Her face was blank as dough. There was no sense trying to hold Angie accountable.

“Tell mom my new name carries a lot less baggage than my old one.”

Alarm passed across her eyes like headlights against a bedroom wall.

“I don’t think you want me to tell her that.”

“All right,” I said, “just tell her to call me.”


“No, mother. I don’t want you to set me up.”

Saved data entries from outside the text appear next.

(** [ModelForm.save(commit=False)]: a form with errors raises
    [ValueError]; otherwise the instance built from the cleaned data is
    returned, unsaved. *)
Definition ModelForm_save (self : CrowdfundingRequestStartForm)
  : result Crowdfunding :=
  (r <- CrowdfundingRequestStartForm_full_clean self ;;
   match r with
   | (errors, Some instance) =>
       if no_errors errors then Return instance else Raise ValueError
   | (_, None) => Raise ValueError
   end)%py.

(** [froide.helper.db_utils.save_obj_with_slug]: the object gets its
    slug and is stored. *)
Definition save_obj_with_slug (obj : Crowdfunding) : M Crowdfunding :=
  fun db =>
    let obj :=
      mkCrowdfunding (cf_title obj) (cf_kind obj) (cf_description obj)
                     (cf_public_interest obj) (cf_amount_requested obj)
                     (cf_amount_needed obj) (cf_status obj) (cf_user obj)
                     (cf_request obj)
                     (unique_slug (cf_title obj) (db_crowdfundings db)) in
    if stores_crowdfunding obj then
      (Return obj,
       mkDB (db_crowdfundings db ++ [obj])%list (db_orders db)
            (db_contributions db))
    else (Raise CollaboratorFailure, db).

Definition set_user (c : Crowdfunding) (v : option User) : Crowdfunding :=
  mkCrowdfunding (cf_title c) (cf_kind c) (cf_description c)
                 (cf_public_interest c) (cf_amount_requested c)
                 (cf_amount_needed c) (cf_status c) v (cf_request c)
                 (cf_slug c).

Definition set_request (c : Crowdfunding) (v : option FoiRequest)
  : Crowdfunding :=
  mkCrowdfunding (cf_title c) (cf_kind c) (cf_description c)
                 (cf_public_interest c) (cf_amount_requested c)
                 (cf_amount_needed c) (cf_status c) (cf_user c) v
                 (cf_slug c).

Definition set_amount_needed (c : Crowdfunding) (v : Decimal)
  : Crowdfunding :=
  mkCrowdfunding (cf_title c) (cf_kind c) (cf_description c)
                 (cf_public_interest c) (cf_amount_requested c)
                 v (cf_status c) (cf_user c) (cf_request c) (cf_slug c).

(** [CrowdfundingRequestStartForm.save]. *)
Definition CrowdfundingRequestStartForm_save
           (self : CrowdfundingRequestStartForm)
  : M Crowdfunding :=
  (crowdfunding <- lift (ModelForm_save self) ;;
   let crowdfunding := set_user crowdfunding (sf_user self) in
   let crowdfunding := set_request crowdfunding (sf_foirequest self) in
   (* Calculate amount needed *)
   amount_needed <-
     lift (calculate_amount_needed (cf_amount_requested crowdfunding)) ;;
   let crowdfunding := set_amount_needed crowdfunding amount_needed in
   crowdfunding <- save_obj_with_slug crowdfunding ;;
   ret crowdfunding)%db.

(** **** [ContributionForm] *)

Record ContributionData : Type := mkContributionData {
  raw_amount : option Decimal;
  raw_note : string;
  raw_first_name : string;
  raw_last_name : string;
  raw_public : bool;
  raw_address : string;
  raw_postcode : string;
  raw_city : string;
  raw_country : string;
  raw_email : string;
  raw_method : string;
  raw_contribution_terms : bool
}.

Record ContributionForm : Type := mkContributionForm {
  bf_data : ContributionData;
  bf_user : option User;
  bf_crowdfunding : option Crowdfunding;
  (* fields[...].initial *)
  bf_email_initial : option string;
  bf_first_name_initial : option string;
  bf_last_name_initial : option string;
  bf_address_initial : option string;
  bf_postcode_initial : option string;
  bf_city_initial : option string
}.

(** [ContributionForm.__init__]. *)
Definition ContributionForm_init (data : ContributionData)
           (user : option User) (crowdfunding : option Crowdfunding)
  : result ContributionForm :=
  match user with
  | Some u =>
      (parsed <- parse_address (u_address u) ;;
       Return (mkContributionForm data user crowdfunding
                 (Some (u_email u)) (Some (u_first_name u))
                 (Some (u_last_name u))
                 (Some (dict_get parsed "address" ""))
                 (Some (dict_get parsed "postcode" ""))
                 (Some (dict_get parsed "city" ""))))%py
  | None =>
      Return (mkContributionForm data user crowdfunding
                None None None None None None)
  end.

(** [self.cleaned_data] of a form whose fields are all valid. *)
Record ContributionCleaned : Type := mkContributionCleaned {
  cc_amount : Decimal;
  cc_note : string;
  cc_first_name : string;
  cc_last_name : string;
  cc_public : bool;
  cc_address : string;
  cc_postcode : string;
  cc_city : string;
  cc_country : string;
  cc_email : string;
  cc_method : string;
  cc_terms : bool
}.

Definition COUNTRY_CHOICES : list (string * string) :=
  [("DE", "Germany"); ("AT", "Austria"); ("CH", "Switzerland")].

Definition ContributionForm_clean_fields (self : ContributionForm)
  : list (string * string) * option ContributionCleaned :=
  let d := bf_data self in
  let amount := DecimalField_clean 1 10 2 (raw_amount d) in
  let note := CharField_clean false (Some 260%nat) (raw_note d) in
  let first_name :=
    CharField_clean true (Some 255%nat) (raw_first_name d) in
  let last_name := CharField_clean true (Some 255%nat) (raw_last_name d) in
  let public := BooleanField_clean false (raw_public d) in
  let address := CharField_clean true (Some 255%nat) (raw_address d) in
  let postcode := CharField_clean true (Some 255%nat) (raw_postcode d) in
  let city := CharField_clean true (Some 255%nat) (raw_city d) in
  let country := ChoiceField_clean COUNTRY_CHOICES (raw_country d) in
  let email := CharField_clean true (Some 255%nat) (raw_email d) in
  let method := ChoiceField_clean PAYMENT_METHODS (raw_method d) in
  let terms := BooleanField_clean true (raw_contribution_terms d) in
  ((field_error "amount" amount ++ field_error "note" note
    ++ field_error "first_name" first_name
    ++ field_error "last_name" last_name
    ++ field_error "public" public ++ field_error "address" address
    ++ field_error "postcode" postcode ++ field_error "city" city
    ++ field_error "country" country ++ field_error "email" email
    ++ field_error "method" method ++ field_error "terms" terms)%list,
   and_then amount (fun a =>
   and_then note (fun n =>
   and_then first_name (fun fn =>
   and_then last_name (fun ln =>
   and_then public (fun pu =>
   and_then address (fun ad =>
   and_then postcode (fun pc =>
   and_then city (fun ci =>
   and_then country (fun co =>
   and_then email (fun em =>
   and_then method (fun me =>
   and_then terms (fun te =>
     Some (mkContributionCleaned a n fn ln pu ad pc ci co em me te)
   ))))))))))))).

(** The submission is valid: no field reports an error, and [d] is the
    cleaned data. *)
Definition ContributionForm_valid (self : ContributionForm)
           (d : ContributionCleaned) : Prop :=
  ContributionForm_clean_fields self = ([], Some d).

(** The next primary key of the orders table. *)
Definition next_pk (orders : list Order) : nat :=
  S (fold_right Nat.max O (map o_pk orders)).

(** [Order.objects.create(...)]. *)
Definition Order_objects_create (user : option User)
           (first_name last_name street_address_1 street_address_2
            city postcode country user_email : string)
           (total_net total_gross : Decimal) (is_donation : bool)
           (kind description : string) : M Order :=
  fun db =>
    let order :=
      mkOrder (next_pk (db_orders db)) user first_name last_name
              street_address_1 street_address_2 city postcode country
              user_email total_net total_gross is_donation kind
              description in
    if stores_order order then
      (Return order,
       mkDB (db_crowdfundings db) (db_orders db ++ [order])%list
            (db_contributions db))
    else (Raise CollaboratorFailure, db).

(** [Contribution.objects.create(...)]. *)
Definition Contribution_objects_create
           (crowdfunding : option Crowdfunding)
           (user : option User) (amount : Decimal) (note : string)
           (public : bool) (order : Order) : M Contribution :=
  fun db =>
    let contribution :=
      mkContribution crowdfunding user amount note public order in
    if stores_contribution contribution then
      (Return contribution,
       mkDB (db_crowdfundings db) (db_orders db)
            (db_contributions db ++ [contribution])%list)
    else (Raise CollaboratorFailure, db).

(** [self.crowdfunding.title]. *)
Definition crowdfunding_title (self : ContributionForm) : result string :=
  match bf_crowdfunding self with
  | Some c => Return (cf_title c)
  | None => Raise AttributeError
  end.

(** [ContributionForm.save]; [d] is [self.cleaned_data]. *)
Definition ContributionForm_save (self : ContributionForm)
           (d : ContributionCleaned) : M Contribution :=
  let address_lines := splitlines (cc_address d) in
  (street_address_1 <- lift (first_item address_lines) ;;
   title <- lift (crowdfunding_title self) ;;
   order <- Order_objects_create
              (bf_user self)
              (cc_first_name d)
              (cc_last_name d)
              street_address_1
              (join (String LF "") (tl address_lines))
              (cc_city d)
              (cc_postcode d)
              (cc_country d)
              (cc_email d)
              (cc_amount d)
              (cc_amount d)
              true
              "froide_crowdfunding.Contribution"
              (contribution_description title) ;;
   contribution <- Contribution_objects_create
                     (bf_crowdfunding self)
                     (bf_user self)
                     (cc_amount d)
                     (cc_note d)
                     (cc_public d)
                     order ;;
   ret contribution)%db.

End Model.

(** *** Sample data *)

(** The factor 1.15. *)
Definition sample_factor : Decimal := mkDecimal false 115 (-2).

Definition sample_choices : list (string * string) :=
  [("fees", "Fees"); ("lawsuit", "Lawsuit")].

Definition sample_methods : list (string * string) :=
  [("creditcard", "Credit card"); ("sepa", "SEPA")].

Definition sample_user : User :=
  mkUser "ada@example.org" "Ada" "Lovelace"
         ("Main Street 1" ++ String LF "12345 Springfield").

Definition sample_request : FoiRequest :=
  mkFoiRequest "Budget papers" (Some (of_int 100)).

(** A campaign of kind "fees", in a given status. *)
Definition sample_campaign (status : string) : Crowdfunding :=
  mkCrowdfunding "Copies" "fees" "I need them." "Everyone does."
                 (of_int 100) (of_int 120) status
                 (Some sample_user) (Some sample_request) "copies".

(** A new, blank campaign. *)
Definition sample_blank : Crowdfunding :=
  mkCrowdfunding "" "" "" "" (of_int 0) (of_int 0) "needs_approval"
                 None None "".

(** A submission asking for 10.50 toward a lawsuit. *)
Definition sample_start_data : StartData :=
  mkStartData "Appeal" "lawsuit" "I need them." "Everyone does."
              (Some (mkDecimal false 1050 (-2))) true.

(** The start form over that submission, for a request with the given
    campaigns. *)
Definition sample_start_form (crowdfundings : list Crowdfunding)
  : CrowdfundingRequestStartForm :=
  mkStartForm sample_start_data (Some sample_request) (Some crowdfundings)
              (Some sample_user) (Some "Budget papers") (of_int 100)
              sample_choices.

(** A contribution of 25 with an address of two lines. *)
Definition sample_contribution_data : ContributionData :=
  mkContributionData (Some (of_int 25)) "" "Ada" "Lovelace" false
                     ("Main Street 1" ++ String LF "c/o Babbage")
                     "12345" "Springfield" "DE" "ada@example.org"
                     "creditcard" true.

Definition sample_contribution_form : ContributionForm :=
  mkContributionForm sample_contribution_data (Some sample_user)
                     (Some (sample_campaign "running"))
                     (Some "ada@example.org") (Some "Ada") (Some "Lovelace")
                     (Some "Main Street 1") (Some "12345")
                     (Some "Springfield").

Definition sample_contribution_cleaned : ContributionCleaned :=
  mkContributionCleaned (of_int 25) "" "Ada" "Lovelace" false
                        ("Main Street 1" ++ String LF "c/o Babbage")
                        "12345" "Springfield" "DE" "ada@example.org"
                        "creditcard" true.

Definition empty_db : DB := mkDB [] [] [].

We’d gotten past her outrage and were onto what really mattered: matchmaking.

“He’s a dentist.”

“So?”

“And he’s divorced.”

“That’s a plus?”

“At least you know he’s not gay.”

“Jesus Christ. Kind of a sore point.”

“And I don’t think there are kids involved.”

“Maybe he’s infertile.”

Silence.

“No, I don’t think that’s it.”

Of course she wouldn’t.

“But maybe you should ask him,” she said.

“When?”

“On your date.”

“I’m not going on any date.”

“Why not? Do you have a boyfriend, Rosa?”

“Eve.”

Dio mio.”

“That’s my name. Get used to it.”

“But why Eve, darling? She’s not even real. She’s a character.”

“It’s protean.”

Silence.

“Oh,” she said.

“You better tell him my real name, mother. Tell him my name is Eve. Tell him if he calls me Rosa one time, I’m not going out with him. I’m never even speaking to him again. Do you understand?”

I heard only silence, then a bothered stream of air.

“Do you understand, mother?”

Ti capisco!” she cried, as if I’d stabbed her with a kitchen knife.